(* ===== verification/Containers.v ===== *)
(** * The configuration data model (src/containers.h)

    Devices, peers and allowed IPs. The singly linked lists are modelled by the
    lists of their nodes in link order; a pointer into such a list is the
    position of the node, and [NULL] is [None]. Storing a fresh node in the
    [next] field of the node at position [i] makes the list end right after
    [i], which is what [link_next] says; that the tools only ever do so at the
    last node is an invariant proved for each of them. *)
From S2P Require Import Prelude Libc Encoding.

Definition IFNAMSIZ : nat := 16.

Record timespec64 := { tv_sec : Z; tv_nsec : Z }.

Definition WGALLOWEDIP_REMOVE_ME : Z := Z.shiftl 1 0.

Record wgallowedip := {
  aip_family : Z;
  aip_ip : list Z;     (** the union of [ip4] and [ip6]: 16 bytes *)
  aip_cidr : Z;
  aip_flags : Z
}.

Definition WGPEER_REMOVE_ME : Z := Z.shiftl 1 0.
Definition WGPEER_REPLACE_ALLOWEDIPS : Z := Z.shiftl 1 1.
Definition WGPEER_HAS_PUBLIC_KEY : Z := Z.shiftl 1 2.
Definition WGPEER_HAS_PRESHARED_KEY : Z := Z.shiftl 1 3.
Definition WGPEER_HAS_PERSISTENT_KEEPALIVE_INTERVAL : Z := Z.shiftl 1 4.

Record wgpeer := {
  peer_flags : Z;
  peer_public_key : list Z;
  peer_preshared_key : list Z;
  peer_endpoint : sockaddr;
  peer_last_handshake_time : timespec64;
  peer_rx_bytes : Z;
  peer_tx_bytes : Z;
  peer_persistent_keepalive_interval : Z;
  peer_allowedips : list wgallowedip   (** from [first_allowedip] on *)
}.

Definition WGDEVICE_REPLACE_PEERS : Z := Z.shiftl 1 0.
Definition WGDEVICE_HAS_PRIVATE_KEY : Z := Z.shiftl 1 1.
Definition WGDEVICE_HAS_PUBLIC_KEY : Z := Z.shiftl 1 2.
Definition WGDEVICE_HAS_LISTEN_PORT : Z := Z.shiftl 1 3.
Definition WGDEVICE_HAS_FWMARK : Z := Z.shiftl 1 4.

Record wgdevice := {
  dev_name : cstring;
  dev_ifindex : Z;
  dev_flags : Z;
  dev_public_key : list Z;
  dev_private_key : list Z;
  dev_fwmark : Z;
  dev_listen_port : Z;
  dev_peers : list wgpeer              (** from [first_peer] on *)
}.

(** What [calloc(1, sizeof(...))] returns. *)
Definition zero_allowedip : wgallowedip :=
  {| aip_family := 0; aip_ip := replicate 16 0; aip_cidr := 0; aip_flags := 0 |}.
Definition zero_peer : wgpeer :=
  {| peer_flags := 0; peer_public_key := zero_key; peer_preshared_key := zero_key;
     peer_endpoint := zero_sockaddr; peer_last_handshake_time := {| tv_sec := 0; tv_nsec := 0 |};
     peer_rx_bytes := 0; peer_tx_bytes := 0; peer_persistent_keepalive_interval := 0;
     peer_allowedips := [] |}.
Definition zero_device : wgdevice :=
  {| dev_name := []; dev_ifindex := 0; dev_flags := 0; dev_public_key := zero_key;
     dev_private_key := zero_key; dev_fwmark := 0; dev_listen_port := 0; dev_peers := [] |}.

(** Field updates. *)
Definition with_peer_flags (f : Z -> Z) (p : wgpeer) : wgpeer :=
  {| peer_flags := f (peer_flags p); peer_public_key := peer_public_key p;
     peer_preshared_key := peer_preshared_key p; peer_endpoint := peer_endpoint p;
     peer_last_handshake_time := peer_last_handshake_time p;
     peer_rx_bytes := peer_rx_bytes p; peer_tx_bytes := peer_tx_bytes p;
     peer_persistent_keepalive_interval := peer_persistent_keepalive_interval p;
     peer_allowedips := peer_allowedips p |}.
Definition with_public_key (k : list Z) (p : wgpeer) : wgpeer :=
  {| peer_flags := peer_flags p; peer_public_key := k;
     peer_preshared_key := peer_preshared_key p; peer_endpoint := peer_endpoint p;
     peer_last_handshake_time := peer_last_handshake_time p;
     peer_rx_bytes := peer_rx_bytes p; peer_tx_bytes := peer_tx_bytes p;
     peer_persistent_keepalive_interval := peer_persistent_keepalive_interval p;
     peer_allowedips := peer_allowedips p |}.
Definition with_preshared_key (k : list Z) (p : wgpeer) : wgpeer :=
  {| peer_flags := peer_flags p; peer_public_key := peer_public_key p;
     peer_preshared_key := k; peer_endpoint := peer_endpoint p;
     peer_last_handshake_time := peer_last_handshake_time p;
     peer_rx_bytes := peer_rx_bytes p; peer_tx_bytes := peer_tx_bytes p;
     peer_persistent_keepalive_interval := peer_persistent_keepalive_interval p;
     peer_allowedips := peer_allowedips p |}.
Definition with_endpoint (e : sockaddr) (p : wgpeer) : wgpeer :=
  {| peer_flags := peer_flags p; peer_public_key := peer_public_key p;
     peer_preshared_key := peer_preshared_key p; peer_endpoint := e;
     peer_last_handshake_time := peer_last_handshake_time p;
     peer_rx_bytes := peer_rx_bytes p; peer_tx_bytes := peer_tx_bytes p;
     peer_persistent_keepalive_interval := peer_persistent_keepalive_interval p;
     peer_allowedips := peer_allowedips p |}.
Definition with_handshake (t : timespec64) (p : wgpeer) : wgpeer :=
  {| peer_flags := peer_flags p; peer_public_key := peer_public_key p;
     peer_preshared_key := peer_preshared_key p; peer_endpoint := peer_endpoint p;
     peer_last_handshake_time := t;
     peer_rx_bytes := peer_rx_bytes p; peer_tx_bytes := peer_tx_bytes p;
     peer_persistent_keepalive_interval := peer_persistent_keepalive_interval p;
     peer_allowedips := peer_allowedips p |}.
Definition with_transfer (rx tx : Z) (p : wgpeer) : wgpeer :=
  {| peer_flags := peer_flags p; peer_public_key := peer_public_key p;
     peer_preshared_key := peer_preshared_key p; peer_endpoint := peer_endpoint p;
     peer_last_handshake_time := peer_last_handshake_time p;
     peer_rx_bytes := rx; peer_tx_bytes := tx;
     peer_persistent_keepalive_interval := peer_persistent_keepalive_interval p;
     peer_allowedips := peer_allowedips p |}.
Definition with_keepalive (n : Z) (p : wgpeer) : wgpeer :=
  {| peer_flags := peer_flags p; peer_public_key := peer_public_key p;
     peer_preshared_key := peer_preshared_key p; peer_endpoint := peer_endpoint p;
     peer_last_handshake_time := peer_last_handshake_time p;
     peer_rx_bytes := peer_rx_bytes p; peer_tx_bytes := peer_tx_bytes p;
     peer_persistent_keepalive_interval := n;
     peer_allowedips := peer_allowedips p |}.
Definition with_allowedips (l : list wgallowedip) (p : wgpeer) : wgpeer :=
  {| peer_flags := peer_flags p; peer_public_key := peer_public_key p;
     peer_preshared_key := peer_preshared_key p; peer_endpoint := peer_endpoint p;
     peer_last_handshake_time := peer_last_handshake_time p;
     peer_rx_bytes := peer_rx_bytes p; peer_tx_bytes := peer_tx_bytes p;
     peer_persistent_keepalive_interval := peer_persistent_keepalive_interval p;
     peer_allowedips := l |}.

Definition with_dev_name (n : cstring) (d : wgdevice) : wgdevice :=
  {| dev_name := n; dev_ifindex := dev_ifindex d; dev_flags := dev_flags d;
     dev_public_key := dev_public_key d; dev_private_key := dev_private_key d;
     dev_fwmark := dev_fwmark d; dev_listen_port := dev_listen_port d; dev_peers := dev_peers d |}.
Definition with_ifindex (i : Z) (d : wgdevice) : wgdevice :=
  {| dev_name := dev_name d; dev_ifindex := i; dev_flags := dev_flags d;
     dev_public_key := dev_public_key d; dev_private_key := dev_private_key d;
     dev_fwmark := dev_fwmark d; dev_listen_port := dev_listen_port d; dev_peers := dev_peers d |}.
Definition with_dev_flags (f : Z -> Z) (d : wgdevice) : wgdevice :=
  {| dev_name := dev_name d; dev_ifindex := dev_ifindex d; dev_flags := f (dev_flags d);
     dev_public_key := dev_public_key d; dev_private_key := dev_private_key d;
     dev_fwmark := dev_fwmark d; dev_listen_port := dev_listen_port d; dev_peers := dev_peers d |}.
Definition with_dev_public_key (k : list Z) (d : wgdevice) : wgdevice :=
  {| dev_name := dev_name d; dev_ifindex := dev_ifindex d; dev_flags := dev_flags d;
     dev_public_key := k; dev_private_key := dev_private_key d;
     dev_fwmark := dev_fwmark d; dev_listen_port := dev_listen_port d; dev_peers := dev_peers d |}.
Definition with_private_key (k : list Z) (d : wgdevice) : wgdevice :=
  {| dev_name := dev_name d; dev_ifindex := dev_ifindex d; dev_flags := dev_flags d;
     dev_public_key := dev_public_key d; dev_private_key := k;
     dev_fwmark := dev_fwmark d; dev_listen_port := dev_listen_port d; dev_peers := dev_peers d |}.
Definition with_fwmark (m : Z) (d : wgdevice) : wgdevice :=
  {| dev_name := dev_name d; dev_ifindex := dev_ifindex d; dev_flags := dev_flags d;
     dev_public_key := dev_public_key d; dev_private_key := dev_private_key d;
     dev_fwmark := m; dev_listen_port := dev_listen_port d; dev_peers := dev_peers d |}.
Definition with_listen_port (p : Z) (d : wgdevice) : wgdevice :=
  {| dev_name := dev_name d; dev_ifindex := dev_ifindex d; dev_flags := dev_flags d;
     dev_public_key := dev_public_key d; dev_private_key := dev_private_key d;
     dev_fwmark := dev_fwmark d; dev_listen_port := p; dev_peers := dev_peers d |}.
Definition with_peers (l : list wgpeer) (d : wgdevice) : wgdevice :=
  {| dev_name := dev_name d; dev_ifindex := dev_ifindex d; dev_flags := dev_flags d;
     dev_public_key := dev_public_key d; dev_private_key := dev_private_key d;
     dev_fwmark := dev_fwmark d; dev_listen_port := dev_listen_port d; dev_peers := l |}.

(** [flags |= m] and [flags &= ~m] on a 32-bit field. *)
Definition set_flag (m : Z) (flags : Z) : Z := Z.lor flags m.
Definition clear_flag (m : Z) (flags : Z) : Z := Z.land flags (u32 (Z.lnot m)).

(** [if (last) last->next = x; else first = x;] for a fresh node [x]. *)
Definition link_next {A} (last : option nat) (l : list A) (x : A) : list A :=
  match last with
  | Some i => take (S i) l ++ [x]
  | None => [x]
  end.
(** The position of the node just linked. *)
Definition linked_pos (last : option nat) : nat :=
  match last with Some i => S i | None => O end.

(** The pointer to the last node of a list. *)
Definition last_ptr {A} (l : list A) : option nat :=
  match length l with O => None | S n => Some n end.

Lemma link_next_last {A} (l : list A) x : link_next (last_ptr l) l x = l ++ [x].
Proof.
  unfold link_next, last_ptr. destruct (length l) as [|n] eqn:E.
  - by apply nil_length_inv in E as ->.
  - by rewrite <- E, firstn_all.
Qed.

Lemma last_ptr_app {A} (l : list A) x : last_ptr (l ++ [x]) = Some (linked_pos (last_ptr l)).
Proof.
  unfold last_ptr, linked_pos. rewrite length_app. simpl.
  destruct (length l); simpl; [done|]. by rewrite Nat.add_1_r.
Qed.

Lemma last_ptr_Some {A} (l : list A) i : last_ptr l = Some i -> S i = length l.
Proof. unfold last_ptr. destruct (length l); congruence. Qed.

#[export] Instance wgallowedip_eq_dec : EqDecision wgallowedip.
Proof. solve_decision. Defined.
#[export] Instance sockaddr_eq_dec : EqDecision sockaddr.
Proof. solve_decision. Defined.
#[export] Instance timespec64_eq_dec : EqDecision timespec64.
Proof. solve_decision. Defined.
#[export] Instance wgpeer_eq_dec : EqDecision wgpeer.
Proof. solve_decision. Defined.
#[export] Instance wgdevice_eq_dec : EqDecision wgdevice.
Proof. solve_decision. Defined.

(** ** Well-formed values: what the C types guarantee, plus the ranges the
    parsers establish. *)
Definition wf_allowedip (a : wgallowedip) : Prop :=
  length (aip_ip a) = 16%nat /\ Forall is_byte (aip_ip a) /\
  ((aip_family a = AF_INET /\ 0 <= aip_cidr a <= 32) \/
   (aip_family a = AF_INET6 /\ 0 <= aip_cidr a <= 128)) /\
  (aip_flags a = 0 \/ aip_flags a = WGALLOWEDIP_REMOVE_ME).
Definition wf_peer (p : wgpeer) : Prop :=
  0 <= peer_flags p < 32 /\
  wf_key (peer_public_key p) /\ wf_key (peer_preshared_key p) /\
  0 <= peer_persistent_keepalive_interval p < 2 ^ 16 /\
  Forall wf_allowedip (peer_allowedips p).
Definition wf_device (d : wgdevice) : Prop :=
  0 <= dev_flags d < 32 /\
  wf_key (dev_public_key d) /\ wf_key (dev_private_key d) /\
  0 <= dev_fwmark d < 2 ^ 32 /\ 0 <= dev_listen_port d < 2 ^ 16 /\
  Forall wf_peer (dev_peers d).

_TO DO_
Please print exactly what appears from the first line of the data through the line with "Definition IFNAMSIZ : nat := 16.", including both of those lines and nothing past them.

_EXPECTED ANSWER_
(* ===== verification/Containers.v ===== *)
(** * The configuration data model (src/containers.h)

    Devices, peers and allowed IPs. The singly linked lists are modelled by the
    lists of their nodes in link order; a pointer into such a list is the
    position of the node, and [NULL] is [None]. Storing a fresh node in the
    [next] field of the node at position [i] makes the list end right after
    [i], which is what [link_next] says; that the tools only ever do so at the
    last node is an invariant proved for each of them. *)
From S2P Require Import Prelude Libc Encoding.

Definition IFNAMSIZ : nat := 16.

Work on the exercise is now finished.